When you interact with people who work in the service industries it is likely
that you will encounter the appearance of manners.
The appearance of manners has no substance.
Such manners are merely a
professional job requirement.
They represent a superficial act: a formality.
Insincerity
Phoney behaviour is insincere.
It has no integrity.
Protocol is a shield that people hide behind. It enables them to wear a mask and
play a part.
Consideration
Real manners stem from sensitivity, respect and consideration.
They are not something you can learn by rote.
Addressing the instructor
The term 'sifu' is similar in some ways to the Japanese title 'sensei'.
A sensei is a
black belt exponent of at least 3rd
dan (sandan).
Sensei teaches the class.
Sifu
is the correct form of address when talking to the founder of a tai chi
class.
Gratitude
In thanking somebody, be direct and honest.
But do not make too much of
your gratitude.
If you fuss, you may embarrass the giver and your gratitude will seem
insincere. A pantomime.
Earnest behaviour is always best.
Make your thanks brief and meaningful.
The problem with rudeness
Modern people often take others for granted. In fact, it is perhaps the
norm.
There is an Asian saying: "One face for giving and
one face for taking".
This applies nicely.
The danger with being friendly only when you want something is that the giver
soon notices... and pretty soon begins to withdraw.
Subtly, but over time, quite noticeably.
Tact
What is 'tact'?
It is the art of avoiding offence.
Tact is a hard quality to cultivate.
If you are overly tactful, you run the risk
of becoming phoney.
If you lack tact entirely, you will insult people without realising it.
Cautious?
Perhaps the skill is to avoid controversy and opinion?
Get to know the person you are talking to before venturing anything potentially
offensive?
The danger with tact is that you do not want to censor yourself entirely for
fear of upsetting somebody.
The truth is that you will always upset someone.
What offends one person will most likely not offend another. We all have
different values. Maybe the main thing is to avoid being deliberately contentious?
A sense of humour helps.
Sparing pain
Tact can also involve withholding information.
This should not be undertaken with the intention of deceit, but rather to spare
hurt or unnecessary concern.
Sincere
How do you define 'good manners'?
This is inevitably going to vary from person
to person.
What should not vary is the importance of sincerity.
Being genuine and real is
always significant.
Phoney behaviour represents a desire to 'play' somebody, and this is an
unpleasant motive.
Polite
Being polite takes very little effort.
It is not about remembering to behave a certain way.
It is about listening.
It is about respect. It is about being patient.
Listen
When you listen to someone, your attention should be entirely upon them and you
should be mindful of their needs and character.
Do not sit waiting for your turn to speak.

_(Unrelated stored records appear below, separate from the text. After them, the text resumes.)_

(** X7. [get_signals_in_range] keeps the order of the signals and
    returns exactly those whose range meets the open range: each signal
    it returns overlaps the range at tolerance zero, but a signal that
    only touches the range at its start, though it overlaps it, is not
    returned; widening the range never loses a signal. *)
Theorem signals_in_range_open (r : AudioAnalysisResult.t) (lo hi : Q)
    (s : AudioSegmentSignal.t) :
  In s (AudioAnalysisResult.signals r) ->
  (In s (ResultQueries.get_signals_in_range r lo hi) <->
   start s < hi /\ lo < end_ s) /\
  (In s (ResultQueries.get_signals_in_range r lo hi) ->
   forall ty c d, overlaps s (mk lo hi ty c d) 0 = true) /\
  (end_ s == lo -> start s <= hi ->
   ~ In s (ResultQueries.get_signals_in_range r lo hi) /\
   forall ty c d, overlaps s (mk lo hi ty c d) 0 = true) /\
  (forall lo' hi', lo' <= lo -> hi <= hi' ->
     In s (ResultQueries.get_signals_in_range r lo hi) ->
     In s (ResultQueries.get_signals_in_range r lo' hi')).
Proof.
  intro Hs.
  assert (Hiff : forall a b,
            In s (ResultQueries.get_signals_in_range r a b) <->
            start s < b /\ a < end_ s).
  { intros a b. unfold ResultQueries.get_signals_in_range.
    rewrite filter_In, andb_true_iff, Qltb_lt, Qgtb_gt. tauto. }
  split; [apply Hiff|]. split; [|split].
  - intros H ty c d. apply Hiff in H. destruct H as [H1 H2].
    unfold overlaps, Qgeb. simpl.
    rewrite andb_true_iff, !Qle_bool_iff. split; lra.
  - intros E Hle. split.
    + intro H. apply Hiff in H. lra.
    + intros ty c d. unfold overlaps, Qgeb. simpl.
      rewrite andb_true_iff, !Qle_bool_iff. split; lra.
  - intros lo' hi' Hlo Hhi H. apply Hiff. apply Hiff in H. lra.
Qed.

Lemma signals_in_range_open_witness :
  let s := AudioSegmentSignal.mk 0 10 "music_bed" 0.9 [] in
  let r := AudioAnalysisResult.mk [s] None None None 0 [] in
  ~ In s (ResultQueries.get_signals_in_range r 10 20) /\
  overlaps s (mk 10 20 "monologue" 0.5 []) 0 = true.
Proof.
  intros s r.
  destruct (signals_in_range_open r 10 20 s) as (_ & _ & H & _).
  - simpl. now left.
  - destruct H as [H1 H2]; [reflexivity | unfold Qle; simpl; lia |].
    split; [exact H1 | apply H2].
Defined.

(** *** Reading dictionaries with missing keys *)

Lemma dict_find_remove_same key d : dict_find key (dict_remove key d) = None.
Proof.
  induction d as [|[k v] d IH]; [reflexivity|].
  unfold dict_remove in *. simpl.
  destruct (String.eqb k key) eqn:E; simpl; [exact IH|].
  rewrite E. exact IH.
Qed.

Lemma dict_find_remove_other key key' d :
  key <> key' -> dict_find key (dict_remove key' d) = dict_find key d.
Proof.
  intro Hne. induction d as [|[k v] d IH]; [reflexivity|].
  unfold dict_remove in *. simpl.
  destruct (String.eqb k key') eqn:E; simpl.
  - apply String.eqb_eq in E. subst k.
    replace (String.eqb key' key) with false; [exact IH|].
    symmetry. apply String.eqb_neq. congruence.
  - now rewrite IH.
Qed.


(** X9. [AudioAnalysisResult.from_dict] reads an absent, [None] or empty
    [conversation_metrics] entry as no metrics instead of raising, and
    every other absent key as its default. *)
Theorem result_from_dict_defaults :
  (forall r v,
     AudioAnalysisResult.conversation_metrics r = None ->
     truthy v = false ->
     AudioAnalysisResult.from_dict
       (AudioAnalysisResult.to_dict r ++ [("conversation_metrics"%string, v)])
     = Ok r) /\
  (forall r,
     AudioAnalysisResult.from_dict
       (dict_remove "conversation_metrics" (AudioAnalysisResult.to_dict r))
     = Ok (AudioAnalysisResult.mk
             (AudioAnalysisResult.signals r)
             (AudioAnalysisResult.loudness_baseline r)
             (AudioAnalysisResult.speaker_count r)
             None
             (AudioAnalysisResult.analysis_time_seconds r)
             (AudioAnalysisResult.errors r))) /\
  AudioAnalysisResult.from_dict []
  = Ok (AudioAnalysisResult.mk [] None None None 0 []).
Proof.
  split; [|split].
  - intros [sigs lb sc cm ats errs] v Hcm Hv. simpl in Hcm. subst cm.
    unfold AudioAnalysisResult.from_dict, AudioAnalysisResult.to_dict.
    cbn -[mapM truthy]. rewrite BaseFacts.signals_roundtrip.
    cbn -[mapM truthy]. rewrite Hv. cbn -[mapM].
    destruct lb, sc; cbn -[mapM]; rewrite BaseFacts.errors_roundtrip;
      reflexivity.
  - intros [sigs lb sc cm ats errs].
    unfold AudioAnalysisResult.from_dict, AudioAnalysisResult.to_dict.
    destruct cm as [cm|]; cbn -[mapM]; rewrite BaseFacts.signals_roundtrip;
      cbn -[mapM]; destruct lb, sc; cbn -[mapM];
      rewrite BaseFacts.errors_roundtrip; reflexivity.
  - reflexivity.
Qed.

Lemma result_from_dict_defaults_witness :
  let r := AudioAnalysisResult.mk [] (Some (-24)) None None 1 [] in
  AudioAnalysisResult.from_dict
    (AudioAnalysisResult.to_dict r
     ++ [("conversation_metrics"%string, PyDict [])]) = Ok r.
Proof.
  intro r. destruct result_from_dict_defaults as [H _].
  apply H; reflexivity.
Defined.

End BaseMore.

(** ** The frames the measuring loop produces *)

Module FrameFacts.

Import VolumeAnalyzer.

Section Frames.

Variable json_loads : string -> result pyval.
Variable float_of_string : string -> result Q.
Variable ffmpeg : Q -> Q -> result completed.
Variable self : VolumeAnalyzer.t.
Variable total : Q.

Local Abbreviation loop := (measure_loop json_loads float_of_string ffmpeg).
Local Abbreviation fd := (frame_duration self).

(** The windows the loop lays out from time [t] on. *)
Inductive tiles : Q -> list LoudnessFrame.t -> Prop :=
| tiles_done t :
    total <= t \/ py_min fd (total - t) < 1 -> tiles t []
| tiles_frame t loudness peak rest :
    t < total ->
    1 <= py_min fd (total - t) ->
    tiles (t + fd) rest ->
    tiles t (LoudnessFrame.mk t (t + py_min fd (total - t)) loudness peak
             :: rest).

Lemma measure_loop_tiles fuel :
  forall t acc out,
    loop fuel self total t acc = Some (Ok out) ->
    exists new, out = acc ++ new /\ tiles t new.
Proof.
  induction fuel as [|fuel IH]; intros t acc out H; [discriminate|].
  cbn [measure_loop] in H.
  destruct (Qltb t total) eqn:Ht.
  2:{ injection H as <-. exists []. rewrite app_nil_r. split; [reflexivity|].
      constructor. left. now apply Qltb_ge. }
  destruct (Qltb (py_min fd (total - t)) 1) eqn:Hd.
  { injection H as <-. exists []. rewrite app_nil_r. split; [reflexivity|].
    constructor. right. now apply Qltb_lt. }
  destruct (_measure_frame json_loads float_of_string
              (ffmpeg t (py_min fd (total - t)))) as [[l p]|e];
    [|discriminate].
  destruct (IH _ _ _ H) as (new & -> & Hnew).
  eexists. rewrite <- app_assoc. split; [reflexivity|].
  constructor; [now apply Qltb_lt | now apply Qltb_ge | exact Hnew].
Qed.

Lemma py_min_le_l a b : py_min a b <= a.
Proof.
  unfold py_min. destruct (Qltb b a) eqn:E; [|lra].
  apply Qltb_lt in E. lra.
Qed.

Lemma py_min_first a b : a < b -> py_min a b = a.
Proof.
  intro H. unfold py_min.
  replace (Qltb b a) with false; [reflexivity|].
  symmetry. apply Qltb_ge. lra.
Qed.

Lemma tiles_starts t frames :
  tiles t frames ->
  Forall (fun f => t <= LoudnessFrame.start f) frames /\
  starts_increase frames.
Proof.
  induction 1 as [t H | t l p rest Ht Hd _ [IH1 IH2]].
  - split; constructor.
  - destruct (MeasureFacts.py_min_ge _ _ _ Hd) as [Hfd _].
    split.
    + constructor; [simpl; lra|].
      eapply Forall_impl; [|exact IH1]. simpl. intros f Hf. lra.
    + constructor; [exact IH2|].
      eapply Forall_impl; [|exact IH1]. simpl. intros f Hf. lra.
Qed.

Lemma tiles_nth t frames :
  tiles t frames ->
  forall k f,
    nth_error frames k = Some f ->
    LoudnessFrame.start f == t + inject_Z (Z.of_nat k) * fd /\
    LoudnessFrame.end_ f
    = LoudnessFrame.start f + py_min fd (total - LoudnessFrame.start f) /\
    1 <= LoudnessFrame.end_ f - LoudnessFrame.start f /\
    LoudnessFrame.end_ f - LoudnessFrame.start f <= fd /\
    LoudnessFrame.end_ f <= total.
Proof.
  induction 1 as [t H | t l p rest Ht Hd _ IH]; intros k f Hk.
  - destruct k; discriminate.
  - destruct k as [|k]; simpl in Hk.
    + injection Hk as <-. simpl.
      pose proof (py_min_le_l fd (total - t)).
      pose proof (AnomalyFacts.py_min_le_r fd (total - t)).
      split; [change (inject_Z 0) with 0; lra|].
      split; [reflexivity|]. repeat split; lra.
    + destruct (IH _ _ Hk) as (H1 & H2 & H3 & H4 & H5).
      repeat split; try assumption.
      rewrite H1, MeasureFacts.inject_succ. lra.
Qed.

Be fully engaged with the other person - absorb what they are saying, notice the
message, the gaps and the omissions.
Be aware of body language and intent.
Respect
Everyone deserves your respect, even people who do little to earn it.
When you show respect to every person you encounter, you encourage reciprocal
conduct.
You lose nothing by being respectful.
By being honest and open. Genuine and
direct. Real.
Patience
Patience is becoming more scarce in modern society. Yet, it is such a
valuable commodity.
It arises from awareness and understanding.
From realising that things unfold in their own time and cannot be
forced or
bullied into being.
Wait
Patience grows from waiting.
Nature has its own rhythm and its own timing.
Only the calm, composed person will see this and respond accordingly.
Allowing things to happen is essential.
Quiet detachment.
The willingness to follow the changes. Attention.
Awareness.
Insight.
VIP?
People are often willing to mess other people about.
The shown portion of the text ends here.